# TASK PROMPT
For every line of the material below, check for the string "flushed" and return the line if it is there.
************
(* ===== verification/Iova.v ===== *)
(** * Device address spaces ([mecocoa/memoman-iova.cpp])

    A translated domain gives one PCI function its own I/O virtual address space: a four-level
    table in memory that the remapping unit walks, and a list of the ranges that were mapped.  This
    file holds the operations on the eight domains; a domain is named by its index in
    [iova_domains], as the code passes references into that array.  [IovaProof] proves them. *)
From S2P Require Import Prelude Interfaces Vtd.

Section Domains.
Context {Pl HW : Type} `{!Mempool Pl} `{!VtdUnit HW}.
Abbreviation State := (Iommu Pl HW).
Abbreviation Act A := (State -> A * State).

Definition get_domain (d : nat) : Act IovaDomain := fun s => (domains s !!! d, s).
Definition put_domain (d : nat) (x : IovaDomain) : Act unit :=
  fun s => (tt, MkIommu (vtd s) (<[d := x]> (domains s)) (memory s) (pool s) (hw s)).

Definition add_table (t : Z) (x : IovaDomain) : IovaDomain :=
  MkDomain (dom_active x) (attached x) (device x) (domain_id x) (root x)
    (<[table_count x := t]> (tables x)) (S (table_count x)) (mappings x).
Definition with_root (t : Z) (x : IovaDomain) : IovaDomain :=
  MkDomain (dom_active x) (attached x) (device x) (domain_id x) t (tables x) (table_count x) (mappings x).
Definition with_attached (x : IovaDomain) : IovaDomain :=
  MkDomain (dom_active x) true (device x) (domain_id x) (root x) (tables x) (table_count x) (mappings x).
Definition with_mapping (i : nat) (r : IovaRange) (x : IovaDomain) : IovaDomain :=
  MkDomain (dom_active x) (attached x) (device x) (domain_id x) (root x) (tables x) (table_count x)
    (<[i := r]> (mappings x)).

(** ** Tables of a domain *)

Definition AllocateDomainTable (d : nat) : Act Z :=
  let! x := get_domain d in
  if (IovaTableCapacity <=? table_count x)%nat then ret 0 else
  let! table := allocate PAGE_SIZE in
  if table =? 0 then ret 0 else
  let! v := get_vtd in
  if negb (PhysicalRangeFits table PAGE_SIZE (host_address_width v)) then
    do! deallocate table PAGE_SIZE in ret 0
  else
  do! MemSet table 512 in
  let! x := get_domain d in
  do! put_domain d (add_table table x) in
  ret table.

Fixpoint release_tables (l : list Z) : Act unit :=
  match l with
  | [] => ret tt
  | t :: rest => do! deallocate t PAGE_SIZE in release_tables rest
  end.

Definition ReleaseDomainTables (d : nat) : Act unit :=
  let! x := get_domain d in
  do! release_tables (take (table_count x) (tables x)) in
  put_domain d no_domain.

Definition is_domain_of (dev : DeviceNode) (x : IovaDomain) : bool :=
  dom_active x && (node_ptr (device x) =? node_ptr dev).

Definition FindDomain (dev : DeviceNode) : Act (option nat) :=
  fun s => (fst <$> list_find (fun x => is_domain_of dev x = true) (domains s), s).

Definition CreateDomain (dev : DeviceNode) : Act (option nat) :=
  fun s =>
  match list_find (fun x => dom_active x = false) (domains s) with
  | None => (None, s)
  | Some (d, _) =>
    (do! put_domain d (MkDomain true false dev (VtdFirstTranslatedDomain + Z.of_nat d) 0
           (tables no_domain) 0 (mappings no_domain)) in
     let! table := AllocateDomainTable d in
     let! x := get_domain d in
     do! put_domain d (with_root table x) in
     if table =? 0 then do! put_domain d no_domain in ret None
     else ret (Some d)) s
  end.

(** ** The walk *)

Definition GetOrCreateNextTable (d : nat) (table index : Z) : Act Z :=
  let! entry := load (table + 8 * index) in
  if truthy (Z.land entry VtdPageReadWrite) then ret (Z.land entry VtdPageAddressMask) else
  let! next := AllocateDomainTable d in
  if next =? 0 then ret 0 else
  do! store (table + 8 * index) (Z.lor next VtdPageReadWrite) in
  ret next.

(** One level of [GetLeafEntry]: the next table, 0 for none. *)
Definition next_level (d : nat) (create : bool) (table index : Z) : Act Z :=
  let! entry := load (table + 8 * index) in
  if negb (truthy (Z.land entry VtdPageReadWrite)) then
    if negb create then ret 0 else GetOrCreateNextTable d table index
  else ret (Z.land entry VtdPageAddressMask).

(** The levels over the remaining indices; 0 is the null entry. *)
Fixpoint walk_levels (d : nat) (create : bool) (table : Z) (indices : list Z) : Act Z :=
  match indices with
  | [] => ret 0
  | [last] => ret (table + 8 * last)
  | index :: rest =>
    let! table := next_level d create table index in
    if table =? 0 then ret 0 else walk_levels d create table rest
  end.

Definition index_at (shift va : Z) : Z := Z.land (Z.shiftr va shift) 0x1FF.

Definition GetLeafEntry (d : nat) (device_address : Z) (create : bool) : Act Z :=
  let! x := get_domain d in
  walk_levels d create (root x)
    [index_at 39 device_address; index_at 30 device_address;
     index_at 21 device_address; index_at 12 device_address].

(** ** Ranges *)

Definition RangesOverlap (left left_length right right_length : Z) : bool :=
  (left <? (right +w right_length)) && (right <? (left +w left_length)).

Definition collides (candidate length : Z) (r : IovaRange) : bool :=
  active r && RangesOverlap candidate length (device_address r) (length_ r).

(** The end of the colliding range, rounded up to a page. *)
Definition beyond (r : IovaRange) : Z :=
  Z.land (((device_address r +w length_ r) +w PAGE_SIZE) -w 1) VtdPageAddressMask.

(** The passes of the search; each restarts behind the first range that collides. *)
Fixpoint search_iova (passes : nat) (ranges : list IovaRange) (length candidate : Z) : option Z :=
  match passes with
  | O => None
  | S passes =>
    match List.find (collides candidate length) ranges with
    | Some r => search_iova passes ranges length (beyond r)
    | None => if ((candidate +w length) <? candidate) || (bit64 48 <? (candidate +w length))
              then None else Some candidate
    end
  end.

(** The chosen address and the index of the free range record. *)
Definition AllocateIovaRange (x : IovaDomain) (length preferred_address : Z) : option (Z * nat) :=
  '(slot, _) ← list_find (fun r => active r = false) (mappings x);
  if truthy preferred_address then
    if truthy (page_offset preferred_address)
       || ((preferred_address +w length) <? preferred_address)
       || (bit64 48 <? (preferred_address +w length)) then None
    else if existsb (collides preferred_address length) (mappings x) then None
    else Some (preferred_address, slot)
  else
    a ← search_iova (S IovaMappingCapacity) (mappings x) length IovaStartAddress;
    Some (a, slot).

(** ** Populating and clearing *)

Definition clear_page (d : nat) (va : Z) : Act unit :=
  let! entry := GetLeafEntry d va false in
  if truthy entry then store entry 0 else ret tt.

Fixpoint clear_pages (d : nat) (va : Z) (pages : nat) : Act unit :=
  match pages with
  | O => ret tt
  | S pages => do! clear_page d va in clear_pages d (va +w PAGE_SIZE) pages
  end.

Definition leaf_word (pa : Z) : Z := Z.lor (Z.land pa VtdPageAddressMask) VtdPageReadWrite.

(** [done] pages from [base] are mapped; [pages] more follow at [va]. *)
Fixpoint populate_pages (d : nat) (base : Z) (done : nat) (va pa : Z) (pages : nat) : Act bool :=
  match pages with
  | O => ret true
  | S pages =>
    let! entry := GetLeafEntry d va true in
    let! word := load entry in
    if (entry =? 0) || truthy (Z.land word VtdPageReadWrite) then
      do! clear_pages d base done in ret false
    else
      do! store entry (leaf_word pa) in
      populate_pages d base (S done) (va +w PAGE_SIZE) (pa +w PAGE_SIZE) pages
  end.

(** [for (offset = 0; offset < length; offset += PAGE_SIZE)]: the number of turns. *)
Definition page_turns (length : Z) : nat := Z.to_nat ((length + PAGE_SIZE - 1) / PAGE_SIZE).

Definition PopulateIovaPages (d : nat) (device_address physical length : Z) : Act bool :=
  populate_pages d device_address 0 device_address physical (page_turns length).

Definition ClearIovaPages (d : nat) (device_address length : Z) : Act unit :=
  clear_pages d device_address (page_turns length).

(** ** Attaching *)

Definition RestorePassthroughContext (context : Z) : Act bool :=
  do! store context 0 in
  do! InvalidateVtdCaches in
  do! store (context + 8) passthrough_high in
  do! store context passthrough_low in
  InvalidateVtdCaches.

(** The device has a place in the context tables of this unit. *)
Definition attachable (v : VtdState) (dev : DeviceNode) : bool :=
  let f := fields dev in
  negb (node_ptr dev =? 0) && (node_type f =? PciDevice) && (pci_segment f =? segment v)
  && (pci_device f <? 32) && (pci_function f <? 8).

Definition AttachDomain (d : nat) : Act bool :=
  let! x := get_domain d in
  let! v := get_vtd in
  if negb (attachable v (device x)) then ret false else
  let! context_table := GetContextTable (root_table v) (pci_bus (fields (device x))) in
  if context_table =? 0 then ret false else
  let context := context_table + 16 * requester (fields (device x)) in
  let! low := load context in
  if negb (truthy (Z.land low VtdContextPresent)) then ret false else
  do! store context 0 in
  let! invalidated := InvalidateVtdCaches in
  if negb invalidated then do! RestorePassthroughContext context in ret false else
  do! store (context + 8) (Z.lor (Z.shiftl (domain_id x) 8) VtdAddressWidth48) in
  do! store context (Z.lor (root x) VtdContextPresent) in
  let! invalidated := InvalidateVtdCaches in
  if negb invalidated then do! RestorePassthroughContext context in ret false else
  let! x := get_domain d in
  do! put_domain d (with_attached x) in
  ret true.

(** ** Mapping and unmapping *)

Record DmaMapping := MkDmaMapping { mapped_address : Z; translated : bool }.
Definition Identity : Z := 1.

(** The populated range is attached, flushed and recorded, or cleared again. *)
Definition finish_mapping (d : nat) (new_domain : bool) (slot : nat) (device_address physical length : Z)
  : Act (bool * DmaMapping) :=
  let direct := MkDmaMapping physical false in
  let! x := get_domain d in
  let! usable := (if attached x then ret true else AttachDomain d) in
  if negb usable then
    do! ClearIovaPages d device_address length in
    do! when new_domain (ReleaseDomainTables d) in
    ret (false, direct)
  else
  let! flushed := (if new_domain then ret true else InvalidateVtdCaches) in
  if negb flushed then
    do! ClearIovaPages d device_address length in
    ret (false, direct)
  else
  let! v := get_vtd in
  let! faults := ReadRegister32 (registers v) VtdFaultStatusRegister in
  if truthy faults then
    do! LogVtdFaultState in
    do! ClearIovaPages d device_address length in
    do! InvalidateVtdCaches in
    ret (false, direct)
  else
  let! x := get_domain d in
  do! put_domain d (with_mapping slot (MkIova true device_address physical length) x) in
  ret (true, MkDmaMapping device_address true).

(** A range is chosen in domain [d] and populated. *)
Definition map_into (d : nat) (new_domain : bool) (physical length preferred_address : Z)
  : Act (bool * DmaMapping) :=
  let direct := MkDmaMapping physical false in
  let! x := get_domain d in
  match AllocateIovaRange x length preferred_address with
  | None => do! when new_domain (ReleaseDomainTables d) in ret (false, direct)
  | Some (device_address, slot) =>
    let! populated := PopulateIovaPages d device_address physical length in
    if negb populated then do! when new_domain (ReleaseDomainTables d) in ret (false, direct)
    else finish_mapping d new_domain slot device_address physical length
  end.

(** The result: success, and the mapping that was reported. *)
Definition MapDeviceDma (dev : DeviceNode) (physical length flags : Z) : Act (bool * DmaMapping) :=
  let direct := MkDmaMapping physical false in
  if truthy (Z.ldiff flags Identity) then ret (false, direct) else
  if (node_ptr dev =? 0) || (physical =? 0) || (length =? 0)
     || truthy (page_offset physical) || truthy (page_offset length) then ret (false, direct) else
  let! v := get_vtd in
  if negb (passthrough_enabled v) then ret (true, direct) else
  if negb (node_type (fields dev) =? PciDevice) then ret (true, direct) else
  if negb (PhysicalRangeFits physical length (host_address_width v)) then ret (false, direct) else
  let preferred_address := if truthy (Z.land flags Identity) then physical else 0 in
  let! found := FindDomain dev in
  match found with
  | Some d => map_into d false physical length preferred_address
  | None =>
    let! created := CreateDomain dev in
    match created with
    | Some d => map_into d true physical length preferred_address
    | None => ret (false, direct)
    end
  end.

Definition is_range (device_address_ length : Z) (r : IovaRange) : bool :=
  active r && (device_address r =? device_address_) && (length_ r =? length).

Definition UnmapDeviceDma (dev : DeviceNode) (device_address length : Z) : Act bool :=
  if (node_ptr dev =? 0) || (device_address =? 0) || (length =? 0)
     || truthy (page_offset device_address) || truthy (page_offset length) then ret false else
  let! v := get_vtd in
  if negb (passthrough_enabled v) then ret true else
  let! found := FindDomain dev in
  match found with
  | None => ret false
  | Some d =>
    let! x := get_domain d in
    if negb (attached x) then ret false else
    match list_find (fun r => is_range device_address length r = true) (mappings x) with
    | None => ret false
    | Some (slot, range) =>
      do! LogVtdFaultState in
      do! ClearIovaPages d device_address length in
      let! flushed := InvalidateVtdCaches in
      if negb flushed then
        do! PopulateIovaPages d device_address (physical range) length in
        do! InvalidateVtdCaches in
        ret false
      else
        let! x := get_domain d in
        do! put_domain d (with_mapping slot no_range x) in
        ret true
    end
  end.

End Domains.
************
# EXERCISE SOLUTION
(** The populated range is attached, flushed and recorded, or cleared again. *)
  let! flushed := (if new_domain then ret true else InvalidateVtdCaches) in
  if negb flushed then
      let! flushed := InvalidateVtdCaches in
      if negb flushed then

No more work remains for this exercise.